La desnuda roca del cerro Santa Lucía estuvo siempre en el derrotero de los santiaguinos ociosos que subían con esfuerzo a su cima y disfrutaban de las vistas sobre la ciudad. Así lo confirma una serie de testimonios, representaciones panorámicas y planimétricas. Vicuña Mackenna también trepaba al peñasco en su infancia para hacer la cimarra, según sus propias confesiones. Quizás la motivación principal de su proyecto de transformación fue, precisamente, construirle una accesibilidad urbana a la cima; como él mismo decía, hacer del peñón una "plaza aérea".
Con más tesón e inventiva que recursos técnicos, se esculpió en la piedra la cuesta principal, cuyo diseño original buscaba evitar el cruce y cambio de sentido de los carruajes. La suavidad y comodidad que ofrecían los nuevos modelos de coches dictaba la pauta de una forma moderna de recorrer el cerro. Quedaba así tejido en continuidad y materialidad con las calles de la ciudad. Sin embargo, intentando hacer un paseo democrático -como se decía, "para la gente de a pie"-, Vicuña Mackenna irrigó con obstinación el peñón, dotándolo de una red de senderos y escaleras, cada uno con su nombre y su carácter. Previó también una serie de miradores y balcones, y para qué decir la cantidad de estatuaria y jarronería que dispuso hasta la saturación. Cuando nada más cabía, solo ahí consideró el proyecto terminado.

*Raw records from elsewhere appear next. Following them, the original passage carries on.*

Lemma wpx_wait t Post (Exc : exn → Prop) w :
  running (coordinator w) → client_clock (F.lit 2 1) → client_clock (F.lit 3 0) → (∀ x, wait_exn x → Exc x) →
  (∀ id w', later w w' → id ∈ ids → Post id w') →
  wpx (on_cluster tmin tmax hb ids others clock fuel meanwhile
    (Chaos.wait_for_new_leader tmin tmax hb ids others clock fuel t (F.lit 3 0))) Post Exc w.
Proof.
  intros Hr Hc Hc3 Hx Hp. apply (wpx_on_cluster _ (λ id _, id ∈ ids)); [done| |by intros; apply Hp]. intros c Hrc.
  unfold Chaos.wait_for_new_leader, bind, RaftCluster.monotonic. set (cl := Coordinator.raft_cluster c).
  pose proof (RaftCluster.quiet_one tmin tmax hb ids others cl (RaftCluster.last_known_leader cl)) as Q1. set (cl1 := RaftCluster.mkClient _ _ _) in *.
  pose proof (RaftCluster.has_slots_later _ _ _ _ _ _ _ Q1 (running_slots c Hrc)) as Hs1.
  set (deadline := F.add _ _).
  pose proof (wait_loop_ends t deadline (RaftCluster.accesses cl + fuel) fuel Hc (λ k Hk, proj2 (Hc3 _ _ Hk)) cl1
    ltac:(unfold cl1; simpl; lia) Hfuel Hs1) as He.
  pose proof (Chaos.wait_loop_spec tmin tmax hb ids others clock fuel fuel t deadline cl1 Hs1) as Hw.
  destruct (Chaos.wait_loop _ _ _ _ _ _ _ _ _ _ _) as [[id|x] cl2]; destruct Hw as [Q2 Hw];
    (split; [apply quiet_moves; by eapply RaftCluster.quiet_trans|]).
  - by destruct Hw as [Hid _].
  - destruct Hw as [[-> _]| ->]; [by apply Hx|done].
Qed.

(** A status can always be read. *)
Lemma wpx_status Post Exc w : running (coordinator w) → (∀ st w', later w w' → Post st w') →
  wpx (status tmin tmax hb ids others clock fuel meanwhile) Post Exc w.
Proof.
  intros Hr Hp. apply wpx_bind, (wpx_on_cluster _ (λ _ _, True)); [done| |].
  { intros c Hrc. destruct (Owned.raft_status_spec tmin tmax hb ids others true _ (running_slots c Hrc)) as (v & cl & -> & Hq).
    split; [by apply quiet_moves|done]. }
  intros raft w1 [Hs1 Hp1 Hr1] _. apply wpx_bind, wpx_read; [done|]. intros a w2 [Hs2 Hp2 Hr2].
  apply wpx_bind, wpx_read; [done|]. intros b w3 [Hs3 Hp3 Hr3]. apply wpx_bind, wpx_read; [done|]. intros f w4 [Hs4 Hp4 Hr4].
  apply wpx_bind, wpx_read; [done|]. intros d w5 [Hs5 Hp5 Hr5]. apply Hp. split; [lia|congruence|done].
Qed.

(** A loop of silent steps is silent. *)
Lemma wpx_for_each {A} (f : A → K unit) l (Exc : exn → Prop) :
  (∀ x w (Post : unit → Script → Prop), x ∈ l → running (coordinator w) → (∀ w', later w w' → Post tt w') → wpx (f x) Post Exc w) →
  ∀ w (Post : unit → Script → Prop), running (coordinator w) →
  (∀ w', running (coordinator w') → printed w' = printed w → Post tt w') → wpx (for_each f l) Post Exc w.
Proof.
  intros Hf. induction l as [|x l IH]; intros w Post Hr Hp; [by apply Hp|]. cbn [for_each]. apply wpx_bind.
  apply Hf; [left|done|]. intros w1 [_ Hp1 Hr1]. apply IH; [|done|]. { intros y w' P Hy. apply Hf. by right. }
  intros w2 Hr2 Hp2. apply Hp; [done|congruence].
Qed.

(** Polling the counters until the deadline. *)
Lemma wpx_await_processed deadline total M (Exc : exn → Prop) n :
  (∀ k, (M ≤ k)%nat → F.lt (time k) deadline = false) →
  ∀ w (Post : unit → Script → Prop), running (coordinator w) → (M < n + steps w)%nat → (0 < n)%nat →
  (∀ w', later w w' → Post tt w') →
  wpx (await_processed tmin tmax hb ids others clock fuel meanwhile time n deadline total) Post Exc w.
Proof.
  intros Hd. induction n as [|n IH]; intros w Post Hr HM Hn Hp; [lia|]. cbn [await_processed].
  apply wpx_bind, wpx_monotonic; [done|]. intros w1 [Hs1 Hp1 Hr1].
  destruct (F.lt (time (steps w)) deadline) eqn:Hlt; [|by apply Hp].
  assert (HltM : (steps w < M)%nat).
  { destruct (decide (M ≤ steps w)%nat) as [H|]; [|lia]. by rewrite Hd in Hlt. }
  apply wpx_bind, wpx_status; [done|]. intros st w2 [Hs2 Hp2 Hr2]. destruct (total <=? _).
  { apply Hp. split; [lia|congruence|done]. }
  apply wpx_bind, wpx_sleep; [done|]. intros w3 [Hs3 Hp3 Hr3]. apply IH; [done|lia|lia|].
  intros w4 [Hs4 Hp4 Hr4]. apply Hp. split; [lia|congruence|done].
Qed.
(* ===== verification/ScriptProps.v ===== *)
(** * What the demo scripts show

    Claims about the scripts of src/scripts as they are written, in every
    interleaving of the pipeline's and the cluster's threads. *)

From stdpp Require Import base gmap strings list.
From Stdlib Require Import ZArith SpecFloat Lia.
From S2P Require Import Prelude PyDecimal PyFloat Models StateMachine Ledger Submitter.
From S2P Require Import RaftTypes Storage Transport RaftNode Cluster Runtime RaftCluster.
From S2P Require Import Scorer Worker WorkerSystem Coordinator Verdicts Chaos Owned Settlement Containers Scripts ScriptLogic ScriptLedger ScriptDemo.
Import Scripts ScriptLogic ScriptLedger.

Local Open Scope Z_scope.

(** ** Two conflicting debits *)

Definition one_debit (m : Ledger.LedgerStateMachine) : Prop :=
  Ledger.balance "acct-1" m = DFin 100 0 ∨ Ledger.balance "acct-1" m = DFin 20 0.

Lemma one_debit_step txn now c m : debit_of "acct-1" 80 txn → Submitter.entry_for txn now = Ok c →
  one_debit m → one_debit (Ledger.apply c m).2.
Proof.
  intros Ht He Hm. destruct (debit_entry _ 80 txn now c ltac:(unfold Dec.prec; lia) Ht He) as (H1 & H2 & _).
  destruct Hm as [Hb|Hb]; (destruct (apply_debit _ c m _ 80 H1 H2 Hb ltac:(unfold Dec.prec; lia)) as [->|[_ Hbal _ _]];
    [by first [by left|by right]|right; by rewrite Hbal]).
Qed.

Section scripts.
Variable others : nat → list (RaftCluster.Op LedgerEntry * RaftCluster.Draws).
Variable clock : nat → float.
Variable fuel : nat.
Variable meanwhile : nat → list Coordinator.Event.
Variable time : nat → float.
Abbreviation run_ops ids := (RaftCluster.run (C := LedgerEntry) (S := Ledger.LedgerStateMachine)
  election_timeout_min election_timeout_max heartbeat_interval ids).
Abbreviation replicas ids tail w := (Cluster.slots (RaftCluster.cluster (run_ops ids tail
  (RaftCluster.shared (Coordinator.raft_cluster (coordinator w)))))).

(** C17 (no double-spend): run demo_conflicting_transactions.py with its two
    debits of 80 on a balance of 100, in either order and in any interleaving
    of the fraud workers, the submitter, evictions, kills and revivals with
    elections, crashes and partitions of the cluster.  The script ends, with a
    verdict unless there is no leader to ask: the final balance is 20, and it
    prints PASS, or it is still 100, and it prints UNEXPECTED.  No replica ever
    has another balance, then or later. *)
Theorem no_double_spend swap boot a b :
  (∀ k, Settlement.silent (others k)) → (∀ k, Forall Containers.background (meanwhile k)) → (1 < fuel)%nat →
  client_clock clock fuel (F.lit 2 0) → main_clock fuel time (F.lit 5 0) →
  ∃ r w, conflicting_main others clock fuel meanwhile time swap boot a b = Ok (r, w) ∧
    match r with
    | Ok _ => ∃ intro1 intro2 final verdict,
        printed w = [intro1; intro2; [FLit "Final balance: $"; FDec final]; verdict] ∧
        (final = DFin 20 0 ∧ verdict = [FLit "PASS: exactly one $80 debit was accepted -- no double-spend."] ∨
         final = DFin 100 0 ∧ verdict = [FLit "UNEXPECTED final balance: "; FDec (DFin 100 0); FLit " (expected $20)"])
    | Raise x => x = TimeoutError "no Raft leader available"
    end ∧
    ∀ tail id s, Settlement.silent tail → replicas three_nodes tail w !! id = Some s → one_debit (Cluster.slot_machine s).
Proof.
  intros Ho Hm Hf Hc Ht. assert (Hids : NoDup three_nodes) by compute_done.
  assert (H0 : one_debit (seeded 100)) by (left; vm_compute; reflexivity).
  destruct (debit_made "acct-1" 80 a) as (ta & Ea & Hta & _); [done|lia|]. destruct (debit_made "acct-1" 80 b) as (tb & Eb & Htb & _); [done|lia|].
  assert (Hstep : ∀ txn fs now c m, debit_of "acct-1" 80 txn → Verdicts.verdict Scorer.default_config txn fs → fs_is_fraud fs = false →
    Submitter.entry_for txn now = Ok c → one_debit m → one_debit (Ledger.apply c m).2)
    by (intros txn fs now c m Hq _ _; by apply one_debit_step).
  unfold conflicting_main.
  destruct (run_script_wpx election_timeout_min election_timeout_max heartbeat_interval three_nodes Hids (seeded 100) others clock fuel
    meanwhile Ho Hm None (debit_of "acct-1" 80) 2 2 boot (conflicting_body election_timeout_min election_timeout_max heartbeat_interval three_nodes others
      clock fuel meanwhile time swap a b)
    (λ w, ∃ intro1 intro2 final verdict, printed w = [intro1; intro2; [FLit "Final balance: $"; FDec final]; verdict] ∧
        (final = DFin 20 0 ∧ verdict = [FLit "PASS: exactly one $80 debit was accepted -- no double-spend."] ∨
         final = DFin 100 0 ∧ verdict = [FLit "UNEXPECTED final balance: "; FDec (DFin 100 0); FLit " (expected $20)"]))
    (λ x, x = Owned.no_leader)) as (r & w & E & Hr & Hpost).
  - lia.
  - intros w Hr Hp. unfold conflicting_body.
    apply wpx_bind, wpx_print; [done|]. intros w1 Hr1 _ Hp1.
    eapply wpx_bind, wpx_lift; [exact Ea|]. eapply wpx_bind, wpx_lift; [exact Eb|].
    apply wpx_bind, wpx_print; [done|]. intros w2 Hr2 _ Hp2.
    apply wpx_bind, wpx_fire_both; [done..|]. intros w3 [_ Hp3 Hr3].
    eapply (wpx_await _ _ _ _ Hids _ _ _ _ _ _ Ho Hm None (debit_of "acct-1" 80) one_debit); [done|exact Hstep|lia|done|done|done|done|].
    intros final w4 [_ Hp4 Hr4] (m & Hi & Hfinal). unfold one_debit in Hi. rewrite <- Hfinal in Hi.
    clear Hfinal. apply wpx_bind, wpx_print; [done|]. intros w5 Hr5 _ Hp5.
    rewrite Hp4, Hp3, Hp2, Hp1, Hp in Hp5. simpl in Hp5.
    destruct Hi as [-> | ->]; cbv beta;
      (match goal with |- context [Dec.eqb ?x ?y] => change (Dec.eqb x y) with false || change (Dec.eqb x y) with true end);
      apply wpx_print; try done; intros w6 Hr6 _ Hp6; (split; [done|]); rewrite Hp5 in Hp6; simpl in Hp6;
      do 4 eexists; (split; [exact Hp6|]); [by right|by left].
  - intros w w' ->. done.
  - exists r, w. split; [exact E|]. split; [by destruct r|]. intros tail id s Htail Hs.
    exact (later_replica _ _ _ _ Hids _ None _ _ H0 Hstep _ tail id s Hr Htail Hs).
Qed.
Lemma fire_keeps_invariant (e : LocalExamCreation.Event)
    (st : LocalExamCreation.State) :
  Props.local_invariant st ->
  Props.local_invariant (fst (LocalExamCreation.fire e st)).
Proof.
  intros Hinv. pose proof Hinv as (Hr & Hd & Hq).
  unfold LocalExamCreation.fire.
  destruct (LocalExamCreation.enabled st e) eqn:En; [|exact Hinv].
  destruct e; simpl in En; cbn [LocalExamCreation.handle fst];
    try (apply Z.eqb_eq in En); try exact Hinv.
  - open_invariant. repeat split; close_invariant Hd Hq.
  - open_invariant. repeat split; close_invariant Hd Hq.
  - unfold LocalExamCreation.addQuestion.
    destruct (_ && _)%bool; cbn [fst]; [|exact Hinv].
    open_invariant. repeat split; close_invariant Hd Hq.
  - apply andb_true_iff in En as [En _]. apply Z.eqb_eq in En.
    open_invariant. repeat split; close_invariant Hd Hq.
  - apply negb_true_iff, Z.eqb_neq in En.
    open_invariant; unfold JsMore.max.
    repeat split; close_invariant Hd Hq.
  - apply andb_true_iff in En as [Hlt Hc]. apply Z.ltb_lt in Hlt.
    unfold LocalExamCreation.canProceed in Hc.
    open_invariant.
    destruct (LocalExamCreation.step st =? 1) eqn:E1.
    + apply Z.eqb_eq in E1. apply andb_true_iff in Hc as [Ht Hs].
      apply truthy_spec in Ht, Hs. repeat split; close_invariant Hd Hq.
    + destruct (LocalExamCreation.step st =? 2) eqn:E2; [|discriminate Hc].
      apply Z.eqb_eq in E2. apply Nat.ltb_lt in Hc.
      assert (Hne : LocalExamCreation.questions st <> []).
      { intros Hnil. rewrite Hnil in Hc. simpl in Hc. lia. }
      repeat split; close_invariant Hd Hq.
Qed.

Lemma run_keeps_invariant (events : list LocalExamCreation.Event) :
  forall st, Props.local_invariant st ->
             Props.local_invariant (fst (LocalExamCreation.run events st)).
Proof.
  induction events as [|e events IH]; intros st H; [exact H|].
  cbn [LocalExamCreation.run].
  pose proof (fire_keeps_invariant e st H) as He.
  destruct (LocalExamCreation.fire e st) as [st1 effs1].
  specialize (IH st1 He).
  destruct (LocalExamCreation.run events st1) as [st2 effs2]. exact IH.
Qed.

Lemma initial_invariant : Props.local_invariant LocalExamCreation.initial.
Proof.
  unfold Props.local_invariant. simpl. repeat split; try lia; discriminate.
Qed.

(** X12.  In the wizard with local state, after any sequence of user events
    from the initial state the step is 1, 2 or 3, and whenever the Create
    Exam button is available the title and the subject are non-empty and
    there is at least one question. *)
Theorem local_create_needs_content (events : list LocalExamCreation.Event) :
  1 <= LocalExamCreation.step
         (fst (LocalExamCreation.run events LocalExamCreation.initial)) <= 3
  /\ (LocalExamCreation.enabled
        (fst (LocalExamCreation.run events LocalExamCreation.initial))
        LocalExamCreation.ClickCreateExam = true ->
      LocalExamCreation.examTitle
        (fst (LocalExamCreation.run events LocalExamCreation.initial)) <> ""
      /\ LocalExamCreation.examSubject
           (fst (LocalExamCreation.run events LocalExamCreation.initial)) <> ""
      /\ LocalExamCreation.questions
           (fst (LocalExamCreation.run events LocalExamCreation.initial)) <> []).
Proof.
  destruct (run_keeps_invariant events _ initial_invariant) as (Hr & Hd & Hq).
  split; [exact Hr|].
  intros En. simpl in En. apply negb_true_iff, Z.ltb_ge in En.
  assert (H3 : LocalExamCreation.step
                 (fst (LocalExamCreation.run events LocalExamCreation.initial)) = 3)
    by lia.
  destruct Hd as [Ht Hs]; [lia|]. auto.
Qed.

Lemma local_create_needs_content_witness :
  LocalExamCreation.enabled
    (fst (LocalExamCreation.run
            [LocalExamCreation.ChangeTitle "Algebra";
             LocalExamCreation.ChangeSubject "Mathematics";
             LocalExamCreation.ClickNext;
             LocalExamCreation.ChangeQuestionText "Solve x + 1 = 2";
             LocalExamCreation.ChangeAnswer "x = 1";
             LocalExamCreation.ClickAddQuestion 1700000000000;
             LocalExamCreation.ClickNext]
            LocalExamCreation.initial))
    LocalExamCreation.ClickCreateExam = true
  /\ LocalExamCreation.questions
       (fst (LocalExamCreation.run
               [LocalExamCreation.ChangeTitle "Algebra";
                LocalExamCreation.ChangeSubject "Mathematics";
                LocalExamCreation.ClickNext;
                LocalExamCreation.ChangeQuestionText "Solve x + 1 = 2";
                LocalExamCreation.ChangeAnswer "x = 1";
                LocalExamCreation.ClickAddQuestion 1700000000000;
                LocalExamCreation.ClickNext]
               LocalExamCreation.initial)) <> [].
Proof.
  split; [reflexivity|].
  exact (proj2 (proj2 (proj2
    (local_create_needs_content
       [LocalExamCreation.ChangeTitle "Algebra";
        LocalExamCreation.ChangeSubject "Mathematics";
        LocalExamCreation.ClickNext;
        LocalExamCreation.ChangeQuestionText "Solve x + 1 = 2";
        LocalExamCreation.ChangeAnswer "x = 1";
        LocalExamCreation.ClickAddQuestion 1700000000000;
        LocalExamCreation.ClickNext]) eq_refl))).
Defined.

Lemma totalPoints_app (qs : list LocalExamCreation.Question)
    (q : LocalExamCreation.Question) :
  LocalExamCreation.totalPoints (qs ++ [q])
  = JsMore.add (LocalExamCreation.totalPoints qs) (LocalExamCreation.points q).
Proof. unfold LocalExamCreation.totalPoints. now rewrite fold_left_app. Qed.
(** * Distributed bitonic sort (arbitrary.cpp): model and properties

    The C++ sources sort a sequence spread over MPI ranks with a bitonic
    sorting network.  This development embeds

    - [compareSwap], the local compare-exchange on a buffer;
    - [isInSubset], the generated rank subset and its membership predicate;
    - [bitonicSort] and [main], as the per-rank sequence of buffer and
      transport operations the code performs (its control flow depends on
      ranks and sizes only, never on the data);
    - a network of ranks with FIFO message delivery on which those programs
      run, with any interleaving of the ranks or under a fair schedule.

    The statements are numbered C1 to C10.  Definitions come first, then
    the properties: compareSwap (C2, C7, C8), isInSubset (C3, C10), the
    rounds of a merge (C4, C5), the absence of a topology check in main
    (C9), the conservation of the elements of a merge (C6), the agreement
    of all interleavings of the ranks, and the run of main (C1).

    Further properties, numbered X1 to X10, follow: compareSwap on bitonic
    sequences and what a merge assembles, the run of one merge and of main
    on a sequence of [2^p] elements whatever the interleaving, the idle
    last process, and the second program of the sources, which merges one
    bitonic sequence.

    C [int] values are modelled as [Z]; every index and rank computed by the
    programs stays within the array sizes, far from the range in which signed
    arithmetic is undefined.  Integer division is C's truncating division,
    [Z.quot].  For the statements about [isInSubset] on all its arguments
    the function is also given on 32-bit integers and with a bounded
    memory (module [Int32]); within the range of [int] and of the memory
    the two descriptions agree. *)

From stdpp Require Import base numbers list relations.

Local Open Scope Z_scope.

(** ** Buffers *)

(** A buffer ([int*] with its extent) is a list of integers.  Reading or
    writing outside the extent is undefined in C; [!!!] and [<[_:=_]>] give
    a default there, and every statement below about a call assumes the
    accessed range lies inside the buffer. *)
Abbreviation buffer := (list Z).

144 años de sismos, vandalismos y otras precariedades se han hecho sentir en el paseo. No queda ni una décima parte de la ornamentación original, han desaparecido balcones y fuentes, y gran parte de la red de senderos está clausurada, a medio paso del derrumbe total. Hoy, los jardines florecen gracias al esmero municipal, y proyectos para la explanada frontal y el castillo Hidalgo demuestran que el lugar sigue en la agenda. Sin embargo, se requiere acometer un proyecto de profunda restauración y reparación, con recursos del Estado, como amerita la memoria de un proyecto que fue modelo de modernización urbana para la nación y la región. Nos quedan seis años para hacerlo, antes de que debamos celebrar ciento cincuenta de desidia y deterioro.